(Stored items)

(* ===== verification/TypedLog.v ===== *)
(** The log of a symbol whose requests came through the API.

    [typed_log] is what such a log is; it replays from an empty book without an error,
    on the primary and on a follower alike, and the wire can carry all of it. *)

From Stdlib Require Import ZArith Lia Ascii String.
From stdpp Require Import base gmap list strings sorting.
From S2P Require Import Prelude Types Book BookInv BookSpec BookRefine BookProps.
From S2P Require Import Accounts WalRecord Sequencer SeqFacts VenueFacts Venue VenueProps BookCount Bytes WalFormat Wal WalStep.
From S2P Require Import Messages BookTime ReplicaFacts Server ServerProps Typed.

Open Scope Z_scope.

(** A record of the log. *)
Definition typed_record (sy : string) (rec : WalRecord) : Prop :=
  match w_Kind rec with
  | RecordSubmit => typed_order sy (w_Order rec) /\ 1 <= o_SeqID (w_Order rec) <= MaxInt64
  | RecordCancel => 0 < w_CancelID rec /\ account_ok (w_CancelBy rec)
  | RecordUnknown => False
  end.

Lemma sendable_typed sy rec : typed_record sy rec -> sendable rec.
Proof.
  unfold typed_record, sendable. destruct (w_Kind rec); [done| |by split].
  intros [[_ _ Hs _ Ht _] _]. split; [done|]. intros _. split.
  - destruct Hs as [-> | ->]; done.
  - destruct Ht as [[-> _]|[-> _]]; done.
Qed.

(** The identifiers of the orders in a log. *)
Definition order_ids (recs : list WalRecord) : list Z :=
  recs ≫= fun r => match w_Kind r with RecordSubmit => [o_SeqID (w_Order r)] | _ => [] end.

Lemma order_ids_app l k : order_ids (l ++ k) = order_ids l ++ order_ids k.
Proof. apply bind_app. Qed.

(** Typed records at positions 1, 2, ..., of orders with increasing identifiers. *)
Record typed_log (sy : string) (P : list WalRecord) : Prop := {
  tl_records : Forall (typed_record sy) P;
  tl_numbered : numbered P;
  tl_ids : StronglySorted Z.lt (order_ids P)
}.

Lemma typed_log_nil sy : typed_log sy [].
Proof. split; [constructor|by intros i r|constructor]. Qed.

(** Applying the next record. *)
Lemma typed_Apply now sy r b : reachable b -> typed_book sy b -> typed_record sy r ->
  Forall (fun i => MaxOrderID b < i) (order_ids [r]) ->
  exists b', Apply now r b = Ok b' /\ reachable b' /\ typed_book sy b' /\
    MaxOrderID b' = default (MaxOrderID b) (last (order_ids [r])).
Proof.
  intros Hr Hb Hty Hid. unfold order_ids in *. cbn [mbind list_bind] in *. unfold typed_record in Hty. unfold Apply.
  destruct (w_Kind r); [done| |]; rewrite ?app_nil_r in *; cbn [last default app] in *.
  - apply Forall_cons in Hid as [Hid _]. destruct Hty as [Ho Hi].
    assert (Hsub : submittable (w_Order r) b) by (apply fresh_submittable; [exact Hr|exact Hid|]; pose proof (ty_quantity _ _ Ho); unfold MaxInt64; lia).
    assert (Hok : side_ok (o_Side (w_Order r)) /\ o_Type (w_Order r) <> UnknownType).
    { split; [apply Ho|]. destruct (ty_price _ _ Ho) as [[-> _]|[-> _]]; done. }
    destruct (submit_accepted now (w_Order r) b Hr Hsub (proj1 Hok) (proj2 Hok)) as (b' & res & Hs).
    unfold Submit. rewrite Hs. cbn [mbind outcome_bind]. exists b'. split; [done|]. split; [by eapply reach_submit|].
    apply (typed_submit_book now sy (w_Order r) b b' res Hr Hb Ho); [lia|done].
  - destruct (reachable_inv b Hr) as [Hwf _]. destruct (CancelOwned_correct b (w_CancelID r) (w_CancelBy r) Hwf) as (b' & res & Hc & _).
    rewrite Hc. cbn [mbind outcome_bind]. destruct (typed_cancel sy _ _ b b' res Hr Hb Hc) as (H1 & _ & H2).
    exists b'. split_and!; [done|by eapply reach_cancel|done|done].
Qed.

(** Replaying the rest of a log. *)
Lemma typed_replay now sy P : forall b, reachable b -> typed_book sy b -> Forall (typed_record sy) P ->
  StronglySorted Z.lt (order_ids P) -> Forall (fun i => MaxOrderID b < i) (order_ids P) ->
  exists b', replay now P b = Ok b' /\ reachable b' /\ typed_book sy b' /\
    MaxOrderID b' = default (MaxOrderID b) (last (order_ids P)).
Proof.
  induction P as [|r P IH]; intros b Hr Hb Hty Hs Hid; [by exists b|].
  apply Forall_cons in Hty as [Hty1 Hty]. assert (E : order_ids (r :: P) = order_ids [r] ++ order_ids P) by (by rewrite <- order_ids_app).
  rewrite E in *. apply StronglySorted_app in Hs as (Hlt & _ & Hs). apply Forall_app in Hid as [Hid1 Hid2].
  destruct (typed_Apply now sy r b Hr Hb Hty1 Hid1) as (b1 & Ha & Hr1 & Hb1 & Hm1). cbn [replay]. rewrite Ha. cbn [mbind outcome_bind].
  destruct (IH b1 Hr1 Hb1 Hty Hs) as (b' & Hrep & Hr' & Hb' & Hm').
  - rewrite Hm1. unfold order_ids in Hlt, Hid1 |- *. cbn [mbind list_bind] in *. destruct (w_Kind r); cbn [app last default] in *; try done.
    apply Forall_forall. intros i Hi. by apply (Hlt (o_SeqID (w_Order r)) i (list_elem_of_here _ _)).
  - exists b'. split_and!; try done. rewrite Hm', Hm1, last_app. by destruct (last (order_ids P)).
Qed.

(** A whole log: no record of it fails. *)
Lemma typed_log_replays now sy P : typed_log sy P -> exists b, replay now P NewBook = Ok b /\ reachable b /\ typed_book sy b /\
  Forall (fun i => i <= MaxOrderID b) (order_ids P) /\ 0 <= MaxOrderID b <= MaxInt64.
Proof.
  intros [H1 _ H3].
  assert (Hids : Forall (fun i => 1 <= i <= MaxInt64) (order_ids P)).
  { apply Forall_forall. intros i (r & Hi & Hr)%list_elem_of_bind. rewrite Forall_forall in H1. specialize (H1 r Hr). unfold typed_record in H1.
    destruct (w_Kind r); try by apply elem_of_nil in Hi. apply list_elem_of_singleton in Hi as ->. apply H1. }
  assert (Hpos : Forall (fun i => MaxOrderID NewBook < i) (order_ids P))
    by (eapply Forall_impl; [exact Hids|]; intros i Hi; cbv beta in *; change (MaxOrderID NewBook) with 0; lia).
  destruct (typed_replay now sy P NewBook (reach_new) (typed_NewBook sy) H1 H3 Hpos) as (b & Hb & Hr & Ht & Hm).
  exists b. split_and!; try done; rewrite Hm; [clear - H3|..].
  2-3: destruct (last (order_ids P)) as [i|] eqn:E; [|done]; rewrite Forall_forall in Hids;
    pose proof (Hids i (last_Some_elem_of _ _ E)); cbn; lia.
  induction (order_ids P) as [|i l IH]; [done|].
  apply StronglySorted_inv in H3 as [Hl Hi]. specialize (IH Hl). destruct l as [|k l]; [cbn; by repeat constructor|].
  change (last (i :: k :: l)) with (last (k :: l)). constructor; [|destruct (last (k :: l)) eqn:E; [exact IH|by apply last_None in E]].
  destruct (last (k :: l)) as [x|] eqn:E; [|by apply last_None in E]. rewrite Forall_forall in Hi.
  assert (i < x) by (apply Hi, last_Some_elem_of, E). cbn. lia.
Qed.

(** * On the wire *)

Lemma on_wire_typed sy r : typed_record sy r -> typed_record sy (on_wire r).
Proof.
  unfold typed_record, on_wire. destruct (w_Kind r) eqn:E; [done| |done]. cbn [w_Kind w_Order].
  intros [[H1 H2 H3 H4 H5 H6] Hi]. split; [by split|exact Hi].
Qed.

Lemma on_wire_ids sy P : Forall (typed_record sy) P -> order_ids (on_wire <$> P) = order_ids P.
Proof.
  induction 1 as [|r P Hr _ IH]; [done|]. rewrite fmap_cons. unfold order_ids in *. cbn [mbind list_bind]. rewrite IH. f_equal.
  unfold typed_record in Hr. unfold on_wire. by destruct (w_Kind r).
Qed.

Lemma on_wire_log sy P : typed_log sy P -> typed_log sy (on_wire <$> P).
Proof.
  intros [H1 H2 H3]. split.
  - apply Forall_fmap. eapply Forall_impl; [exact H1|apply on_wire_typed].
  - intros i r Hi. rewrite list_lookup_fmap in Hi. destruct (P !! i) as [x|] eqn:Ex; [|done]. injection Hi as <-.
    rewrite on_wire_seq. by apply H2.
  - by rewrite (on_wire_ids sy).
Qed.

(** A piece of a log from its start is one. *)
Lemma typed_take sy n P : typed_log sy P -> typed_log sy (take n P).
Proof.
  intros [H1 H2 H3]. split; [by apply Forall_take| |].
  - intros i r Hi. apply lookup_take_Some in Hi as [Hi _]. by apply H2.
  - rewrite <- (take_drop n P), order_ids_app in H3. by apply StronglySorted_app in H3 as (_ & H3 & _).
Qed.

Goal of the exercise
Beginning with the line above that contains "rewrite E in", copy each line exactly up to and including the line that contains "destruct (typed_Apply now", and go no further.

Solution for this exercise
  rewrite E in *. apply StronglySorted_app in Hs as (Hlt & _ & Hs). apply Forall_app in Hid as [Hid1 Hid2].
  destruct (typed_Apply now sy r b Hr Hb Hty1 Hid1) as (b1 & Ha & Hr1 & Hb1 & Hm1). cbn [replay]. rewrite Ha. cbn [mbind outcome_bind].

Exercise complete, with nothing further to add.